I am a freelance writer by trade. This means any time something I’ve written gets published somewhere, it’s in my best interest to share it on social media. Before this current gig, I won two Emmy awards for my fire branded tweets, and all that practice has made me a relentless copywriting demon—it also means that sloppy promotion hurts my feelings when I spot it in the wild. Your projects are cool! Your self-promotion should be, too!

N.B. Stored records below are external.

Lemma lang_counts_keys (sl : list (string * string)) :
  forall m0 k, In k (map fst (fold_left (fun m x => bump (snd x) m) sl m0)) ->
  In k (map fst m0) \/ In k (map snd sl).
Proof.
  induction sl as [|x sl IH]; intros m0 k H; simpl in *; [tauto|].
  destruct (IH _ _ H) as [H'|H']; [|tauto].
  destruct (bump_keys _ _ _ H'); tauto.
Qed.

Lemma lang_counts_nonempty (sl : list (string * string)) :
  forall m0, fold_left (fun m x => bump (snd x) m) sl m0 = [] -> sl = [] /\ m0 = [].
Proof.
  induction sl as [|x sl IH]; intros m0 H; simpl in *; [tauto|].
  destruct (IH _ H) as [_ H']. exfalso. exact (bump_nonempty _ _ H').
Qed.

Lemma dominant_in (m : list (string * Z)) (d : string) :
  dominant m = Some d -> In d (map fst m).
Proof.
  destruct m as [|kv m]; simpl; [discriminate|]. intros H. injection H as <-.
  assert (G : forall acc, In (fold_left (fun best kv' => if snd best <? snd kv' then kv' else best) m acc)
                           (acc :: m)).
  { induction m as [|y m IH]; intros acc; simpl; [tauto|].
    destruct (snd acc <? snd y); [destruct (IH y) as [E|E]|destruct (IH acc) as [E|E]]; tauto. }
  exact (in_map fst (kv :: m) _ (G kv)).
Qed.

Here are my tips on how to promote yourself without looking or feeling gross:

Don’t call it “a thing”

This is a popular Twitter pet peeve, and enough people have griped about it over the years that it’s more of a style rule than a suggestion: If you’re sharing something you’ve worked on, don’t minimize it by saying “I made a thing” and unceremoniously dropping a link behind it. Whether it’s an unboxing video for your YouTube channel or a review of the new Chance the Rapper song, do us all a favor and use specific nouns. Our feeds are full of “things,” and yours is special. Tell us why. Something as simple as, “Proud of this piece I worked on!” is already a vast improvement, because at least we know you care about whatever you made.

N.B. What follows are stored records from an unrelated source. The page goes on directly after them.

(** The steps of importBook. *)
Lemma importBook_run (picked : Result PickerResult) (now_ms now : jsstring)
    (s : State) (w : World) :
  importBook picked now_ms now s w
  = match picked with
    | Err _ => (Ok tt, shown (mkAlert (T "importFailed") (T "importFailedMessage")) s, w)
    | Ok result =>
      if canceled result then (Ok tt, s, w)
      else
        match assets result with
        | [] => (Ok tt, shown (mkAlert (T "importFailed") (T "importFailedMessage")) s, w)
        | file :: _ =>
          if negb (supported (fileTypeOf file))
          then (Ok tt, shown (mkAlert (T "unsupportedFileType")
                                      (T "unsupportedFileTypeMessage")) s, w)
          else if too_large (size file)
          then (Ok tt, shown (mkAlert (T "fileTooLarge") (T "fileTooLarge")) s, w)
          else
            let book := newBook file (fileTypeOf file) (fileNameOf file) now_ms now in
            match addBook book (uri file) w with
            | (Ok savedBook, w') =>
              (Ok tt,
               shown (mkAlert (T "importSuccess")
                              (TTitle "importSuccessMessage" (title book)))
                     (setBooks (fun prevBooks => prevBooks ++ [savedBook]) s), w')
            | (Err _, w') =>
              (Ok tt, shown (mkAlert (T "importFailed") (T "saveFileFailed")) s, w')
            end
        end
    end.
Proof.
  unfold importBook, ui_try, ui_bind, alert, modify, lift, ui_throw, ui_ret, shown.
  destruct picked as [result|e]; [|done].
  destruct (canceled result); [done|].
  destruct (assets result) as [|file rest]; [done|].
  destruct (negb _); [done|]. destruct (too_large _); [done|].
  by destruct (addBook _ _ w) as [[savedBook|e] w'].
Qed.

(** X20.  importBook never throws and shows at most one alert.  The books
    on screen change in one way only: the record addBook returned is put at
    their end, its id the time stamp and its title the file name without
    extension, together with the success alert that names the title; the
    store has then been written with the catalog plus that record.  In
    every other case the books and the store are as before, and no alert
    shown is the success alert. *)
Theorem importBook_settles (picked : Result PickerResult) (now_ms now : jsstring)
    (s : State) (w : World) :
  exists s' w',
    importBook picked now_ms now s w = (Ok tt, s', w')
    /\ loading s' = loading s
    /\ ((books s' = books s
         /\ storage w' = storage w
         /\ (alerts s' = alerts s
             \/ exists a, alerts s' = a :: alerts s /\ heading a <> T "importSuccess"))
        \/ (exists result file rest savedBook,
              picked = Ok result
              /\ assets result = file :: rest
              /\ books s' = books s ++ [savedBook]
              /\ id savedBook = now_ms
              /\ title savedBook = remove_extension (fileNameOf file)
              /\ fileType savedBook = fileTypeOf file
              /\ alerts s'
                 = mkAlert (T "importSuccess")
                           (TTitle "importSuccessMessage" (title savedBook))
                   :: alerts s
              /\ storage w'
                 = <[BOOKS_STORAGE_KEY := JSON_stringify (catalog w ++ [savedBook])]>
                     (storage w))).
Proof.
  rewrite importBook_run.
  destruct picked as [result|e].
  2:{ eexists _, _. split; [done|]. split; [done|]. left.
      split; [done|]. split; [done|]. right. by eexists. }
  destruct (canceled result).
  { eexists _, _. split; [done|]. split; [done|]. left. by repeat split; try left. }
  destruct (assets result) as [|file rest] eqn:Hassets.
  { eexists _, _. split; [done|]. split; [done|]. left.
    split; [done|]. split; [done|]. right. by eexists. }
  destruct (negb _).
  { eexists _, _. split; [done|]. split; [done|]. left.
    split; [done|]. split; [done|]. right. by eexists. }
  destruct (too_large _).
  { eexists _, _. split; [done|]. split; [done|]. left.
    split; [done|]. split; [done|]. right. by eexists. }
  simpl.
  destruct (addBook _ _ w) as [r w'] eqn:Hadd.
  destruct (addBook_cases _ _ _ _ _ Hadd) as [[Hs [e ->]]|[-> Hs]].
  - eexists _, _. split; [done|]. split; [done|]. left.
    split; [done|]. split; [done|]. right. by eexists.
  - eexists _, _. split; [done|]. split; [done|]. right.
    exists result, file, rest, (with_filePath (newBook file (fileTypeOf file) (fileNameOf file) now_ms now)
                    (localFilePathOf (newBook file (fileTypeOf file) (fileNameOf file)
                                        now_ms now) (uri file))).
    by repeat split.
Qed.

We already like you! Act like it!

Realistically, you probably have three words to get someone’s attention in this world, so when you start the Facebook caption for your project with “I know you guys see stuff like this all day long …,” I’m not giving you ’til sentence two. I’ve already scrolled by. No one likes to be apologized to, and being ambushed by an apology in a social media feed is even less sexy. Assume your audience already thinks you are worth their time. They friended and/or followed you, right? They’ll happily check out your Kickstarter if you respect their time and tell them why it matters.

Talk to us like we’re people

Even if you’re sharing something work-related, don’t fall into work-speak in your promo. It’s us! Your buddies! We’re here to look at Vines of babies eating beans and fav tweets about André 3000, and if you speak to us like we’re friends at a house party (instead of the audience for your graduation speech), we’ll hear you out. Don’t open a conversation with a stilted “As you may,” or “Have you ever … ?” Skip the transitional phrasing and get to the statements and declarations right off the bat. “This rules.” Nailed it.

Don’t “ICYMI” me

“ICYMI” or “In case you missed it” is a popular preface on posts where people are hoping to gracefully resurface something they’ve already posted about recently. But, there are ways to bump your original post up in people’s feeds without spamming your loved ones. On Facebook, just replying to some of the comments or liking people’s replies gives it fresh activity that prompts the algorithm to re-cycle it through people’s news feeds. On Twitter, replying to your own original tweet with, “Bumping this for night Twitter!” or something equally transparent does the same thing. I know you’re proud of your project, but focus on making your original post about it rock solid instead of blasting out thirty separate posts like you’re the corporate account for a car company.

Tag like someone who has used a computer before

Ever just absentmindedly search #catcharities in your downtime to poke around? Well, no one else does, either. Tag in ways that might realistically help people find your post. I know you’ve seen “funny” hashtags out there over the years, but their actual purpose is search, so unless it’s a current trending topic or you’re contractually obligated, don’t do it. They look sloppy, and the margin of misusing one or just coming off like a doofus is … high. I promise they’ll do less for your post than not using them will. That said, on both Twitter and Facebook you should make sure you @ any relevant proper nouns. For example: “Here’s the reel @Dave and I put together for @Christine’s Cool Small Business!” Now, the people who care about you, Dave and Christine’s Cool Small Business (your target demo!) are more likely to see your reel. The dream!

Christine Friar is a writer in Brooklyn, NY.